◆ **Problem statement**
Transcribe, without any change, the line that includes "Lemma active_user d" and all the lines that come after it in the material below.

[Records for the task]

Lemma wp_remove channelId target (w : World) : one_membership (w_db w) →
  wp (transaction (remove_in_transaction channelId target)) (λ o w',
    match o with
    | Ok promoted => ∀ requester, requester = target ∨ role_of channelId requester (w_db w) = Some "ADMIN" →
        removed_member channelId requester target promoted (w_db w) (w_db w')
    | Err _ => w_db w' = w_db w
    end) w.
Proof.
  intros Huniq. apply wp_transaction. eapply wp_mono; [apply wp_remove_in_transaction|].
  intros [p|e] w'; [|done]. intros (role & now & Hrole & -> & ->) requester Hr. split; [done|]. split; [|split; [|split]].
  - unfold delete_member in Hrole. simpl in Hrole. apply fmap_Some in Hrole as (m & Hm & _).
    apply membership_head in Hm as (Hm & Hu & Hc). apply elem_of_member_ids. eauto.
  - intros ch u. apply removal_members.
  - by apply removal_governed.
  - intros u Hp. unfold removal. cbv zeta. destruct (role === "ADMIN"); [|done]. by apply promoted_succeeds in Hp.
Qed.

(** C13: removing a member: only the member or an administrator can do it; exactly
    that membership goes; a channel that had an administrator and still has members
    still has one, the longest-standing member being promoted when the last one
    left; an error leaves the tables as they were. *)
Theorem removeMember_keeps_governed channelId requesterId targetUserId (w : World)
  (Huniq : one_membership (w_db w)) :
  wp (removeMember channelId requesterId targetUserId) (λ o w',
    match o with
    | Ok promoted => removed_member channelId requesterId targetUserId promoted (w_db w) (w_db w')
    | Err _ => w_db w' = w_db w
    end) w.
Proof.
  unfold removeMember. wp_steps. eapply (wp_mono _ (λ o w1, w_db w1 = w_db w ∧
    (o = Ok tt → requesterId = targetUserId ∨ role_of channelId requesterId (w_db w) = Some "ADMIN"))).
  { case_bool_decide as Hr; cbn [negb]; wp_steps; [auto|]. unfold getRole. wp_steps. apply wp_query; [done|].
    case_bool_decide as Ha; wp_steps; (split; [done|]); [done|]. intros _. right. by destruct (decide (role_of channelId requesterId (w_db w) = Some "ADMIN")). }
  intros [[]|e] w1 [Hd Hauth]; [|done]. wp_steps. eapply wp_mono; [apply wp_remove; by rewrite Hd|].
  intros [p|e] w2 H2; [|by rewrite <-Hd]. specialize (H2 requesterId). rewrite Hd in H2. wp_steps.
  wp_quiet. wp_quiet. wp_quiet. wp_quiet.
  match goal with |- removed_member _ _ _ _ _ ?d => assert (d = w_db w2) as -> by congruence end. by apply H2, Hauth.
Qed.

(** ** Adding members *)
Definition capacity : Z := MAX_CHANNEL_PARTICIPANTS + 1.
Definition size_of (channelId : string) (d : Db) : Z := Z.of_nat (length (member_ids channelId d)).

(** The requester may add [newUserId]: an administrator, a group, room for one more. *)
Definition may_add (channelId requesterId newUserId : string) (d : Db) : Prop :=
  role_of channelId requesterId d = Some "ADMIN" ∧
  (∃ c, find_channel channelId d = Some c ∧ c_type c = "GROUP") ∧
  (∃ u, u ∈ users d ∧ u_id u = newUserId ∧ u_isActive u = true) ∧
  newUserId ∉ member_ids channelId d ∧ size_of channelId d < capacity.

Definition member_ids_after (channelId newUserId : string) (d d' : Db) : Prop :=
  ∀ ch, member_ids ch d' = member_ids ch d ++ (if decide (ch = channelId) then [newUserId] else []).

Lemma active_user d id u : head (active_users [id] d) = Some u → u ∈ users d ∧ u_id u = id ∧ u_isActive u = true.
Proof. intros [Hu Hp]%first_Some. boolp. by match goal with H : _ ∈ [_] |- _ => apply list_elem_of_singleton in H end. Qed.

[/Records for the task]

◆ **Written solution**
Lemma active_user d id u : head (active_users [id] d) = Some u → u ∈ users d ∧ u_id u = id ∧ u_isActive u = true.
Proof. intros [Hu Hp]%first_Some. boolp. by match goal with H : _ ∈ [_] |- _ => apply list_elem_of_singleton in H end. Qed.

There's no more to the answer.